The median age in the city was 35.9 years. 28.0% of the residents were under the age of 20; 5.1% were between the ages of 20 and 24; 26.4% were from 25 and 44; 23.4% were from 45 and 64; and 17.1% were 65 years of age or older. The gender makeup of the city was 49.4% male and 50.6% female.

===2010 census===
As of the census of 2010, there were 531 people, 213 households, and 145 families living in the city. The population density was 590.0 PD/sqmi. There were 230 housing units at an average density of 255.6 /sqmi. The racial makeup of the city was 92.1% White, 0.2% African American, 2.1% Native American, 0.4% Asian, 4.1% from other races, and 1.1% from two or more races. Hispanic or Latino of any race were 6.8% of the population.
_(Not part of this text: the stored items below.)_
(** * Google Calendar bulk updater: a shallow embedding of
      [scripts/calendar_updater.py] and its specification.

    The development follows the source file top to bottom:
    - [PyStr]: the [str] methods the script calls ([lower], [strip], [in]);
    - the event data model and the remote calendar service interface;
    - [_authenticate], [find_events] and [bulk_update];
    - an in-memory calendar service used to run the scenarios;
    - the properties of the specification, one theorem each. *)

From Stdlib Require Import String Ascii List Bool NArith ZArith Lia.
From stdpp Require Import base option gmap strings list.

Local Open Scope string_scope.
Local Open Scope list_scope.

(** ** Python strings

    A [str] is modelled as a [string] whose characters are the code points
    0..255 (the Latin-1 range), on which [lower], [isspace] and [strip]
    below agree with CPython character by character. *)
Module PyStr.

(** Line feed, the ["\n"] of the source. *)
Definition LF : string := String (ascii_of_N 10) EmptyString.

(** [str.lower] on one code point: A-Z and the Latin-1 capitals
    (0xC0-0xDE except the multiplication sign 0xD7) move up by 32. *)
Definition lower_char (c : ascii) : ascii :=
  let n := N_of_ascii c in
  if ((65 <=? n) && (n <=? 90)
      || (192 <=? n) && (n <=? 222) && negb (n =? 215))%N
  then ascii_of_N (n + 32) else c.

Fixpoint lower (s : string) : string :=
  match s with
  | EmptyString => EmptyString
  | String c s' => String (lower_char c) (lower s')
  end.

(** [str.isspace] on one code point: TAB..CR, FS..US and SPACE, NEL, NBSP. *)
Definition isspace (c : ascii) : bool :=
  let n := N_of_ascii c in
  ((9 <=? n) && (n <=? 13) || (28 <=? n) && (n <=? 32)
   || (n =? 133) || (n =? 160))%N.

Fixpoint lstrip (s : string) : string :=
  match s with
  | EmptyString => EmptyString
  | String c s' => if isspace c then lstrip s' else s
  end.

Fixpoint rstrip (s : string) : string :=
  match s with
  | EmptyString => EmptyString
  | String c s' =>
      match rstrip s' with
      | EmptyString => if isspace c then EmptyString else String c EmptyString
      | r => String c r
      end
  end.

(** [s.strip()] with no argument. *)
Definition strip (s : string) : string := rstrip (lstrip s).

Fixpoint startswith (p s : string) : bool :=
  match p, s with
  | EmptyString, _ => true
  | String _ _, EmptyString => false
  | String a p', String b s' => if Ascii.eqb a b then startswith p' s' else false
  end.
Lemma bind_itxn_submit_rejected {B} ctx p (k : unit -> M B) s :
  ledger_accepts ctx p = false ->
  bind (itxn_submit ctx p) k s = (Err TransferFailed, s).
Proof. intros Hp. unfold bind, itxn_submit. by rewrite Hp. Qed.

Lemma bind_itxn_submit_accepted {B} ctx p (k : unit -> M B) s :
  ledger_accepts ctx p = true ->
  bind (itxn_submit ctx p) k s
  = k tt (mk_state (bounty_count s) (boxes s) (payments s ++ [p])).
Proof. intros Hp. unfold bind, itxn_submit. by rewrite Hp. Qed.

Lemma lookup_set_boxes name b bx s :
  boxes (set_boxes (<[name := b]> bx) s) !! name = Some b.
Proof. cbn [boxes set_boxes]. apply lookup_insert_eq. Qed.

Lemma fmap_M_run {A B} (f : A -> B) (m : M A) s :
  fmap_M f m s
  = match m s with
    | (Ok a, s') => (Ok (f a), s')
    | (Err e, s') => (Err e, s')
    end.
Proof. unfold fmap_M, bind, ret. by destruct (m s) as [[a|e] s']. Qed.

Ltac unfold_methods :=
  unfold invoke; cbn [dispatch]; rewrite ?fmap_M_run;
  unfold create_bounty, accept_bounty, submit_bounty, approve_bounty,
    reject_bounty, claim_bounty, refund_bounty, auto_refund,
    get_bounty_info, get_bounty_count;
  cbv zeta.

(** One step of a method whose outcome the context determines. *)
Ltac run_step :=
  first
    [ erewrite bind_Box_length_Some
        by first [eassumption | apply lookup_set_boxes
                 | cbn [boxes set_boxes]; apply lookup_insert_eq]
    | rewrite bind_Box_length_None by assumption
    | erewrite bind_Box_extract
        by first [eassumption | apply lookup_set_boxes
                 | cbn [boxes set_boxes]; apply lookup_insert_eq | lia]
    | erewrite bind_Box_put
        by first [eassumption | apply lookup_set_boxes
                 | cbn [boxes set_boxes]; apply lookup_insert_eq | lia]
    | rewrite bind_assert_true by first [assumption | reflexivity]
    | rewrite bind_assert_false by first [assumption | reflexivity]
    | rewrite bind_sub_u64 by lia ];
  cbv beta iota zeta.

(** ** Missing records *)

Lemma missing_record ctx c id s :
  (target c = Some id \/ c = GetInfo id) ->
  boxes s !! box_name_of id = None ->
  invoke ctx c s = (Err NotFound, s).
Proof.
  intros Hc Hb.
  destruct Hc as [Hc| ->]; [destruct c; try discriminate Hc;
                            injection Hc as ->|];
    unfold_methods; run_step; reflexivity.
Qed.

(** ** A write outside the box *)

Lemma bind_Box_put_outside {B} name off v b (k : unit -> M B) s :
  boxes s !! name = Some b -> len b < off + len v ->
  bind (Box_put name off v) k s = (Err BoxFault, s).
Proof.
  intros Hb Hout. unfold bind, Box_put. rewrite Hb.
  by rewrite (proj2 (Z.leb_gt _ _) Hout).
Qed.

(** Case analysis on the steps the context does not determine. *)
Ltac run_cases :=
  repeat match goal with
  | |- context [bind (assert ?c _) _ _] =>
      destruct c eqn:?;
      [ rewrite bind_assert_true by reflexivity
      | rewrite bind_assert_false by reflexivity ];
      cbv beta iota zeta
  | Hb : boxes ?s !! ?n = Some ?b
    |- context [bind (Box_put ?n ?o ?v) _ ?s] =>
      destruct (Z.leb_spec (o + len v) (len b));
      [ erewrite bind_Box_put by eassumption
      | erewrite bind_Box_put_outside by eassumption ];
      cbv beta iota zeta
  | |- context [bind (itxn_submit ?ctx ?p) _ _] =>
      destruct (ledger_accepts ctx p) eqn:?;
      [ rewrite bind_itxn_submit_accepted by assumption
      | rewrite bind_itxn_submit_rejected by assumption ];
      cbv beta iota zeta
  end;
  unfold ret.

(** ** The time gates *)

Lemma non_terminal_checks st :
  terminal st = false ->
  negb (st =? STATUS_CLAIMED) = true /\
  negb (st =? STATUS_REFUNDED) = true /\
  negb (st =? STATUS_REJECTED) = true.
Proof.
  unfold terminal. rewrite !orb_false_iff. intros [[-> ->] ->]. done.
Qed.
There were 213 households, of which 32.4% had children under the age of 18 living with them, 50.2% were married couples living together, 12.7% had a female householder with no husband present, 5.2% had a male householder with no wife present, and 31.9% were non-families. 25.8% of all households were made up of individuals, and 12.2% had someone living alone who was 65 years of age or older. The average household size was 2.49 and the average family size was 3.00.

The median age in the city was 36.1 years. 27.3% of residents were under the age of 18; 7.5% were between the ages of 18 and 24; 26.2% were from 25 to 44; 24.8% were from 45 to 64; and 14.3% were 65 years of age or older. The gender makeup of the city was 47.8% male and 52.2% female.

===2000 census===
At the 2000 census, there were 531 people, 204 households and 138 families living in the city. The population density was 589.9 PD/sqmi. There were 219 housing units at an average density of 243.3 /sqmi. The racial makeup of the city was 91.90% White, 1.32% Native American, 6.03% from other races, and 0.75% from two or more races. Hispanic or Latino of any race were 11.49% of the population.

There were 204 households, of which 34.8% had children under the age of 18 living with them, 54.4% were married couples living together, 11.8% had a female householder with no husband present, and 31.9% were non-families. 27.0% of all households were made up of individuals, and 15.7% had someone living alone who was 65 years of age or older. The average household size was 2.60 and the average family size was 3.17.

29.4% of the population were under the age of 18, 10.5% from 18 to 24, 29.4% from 25 to 44, 15.4% from 45 to 64, and 15.3% who were 65 years of age or older. The median age was 32 years. For every 100 females, there were 92.4 males. For every 100 females age 18 and over, there were 89.4 males.

The median household income was $30,893 and the median family was $36,250. Males had a median income of $28,365 versus $21,250 for females. The per capita income for the city was $15,299. About 8.3% of families and 11.2% of the population were below the poverty line, including 16.5% of those under age 18 and 11.0% of those age 65 or over.

==Education==
South Hamilton Community School District serves this community.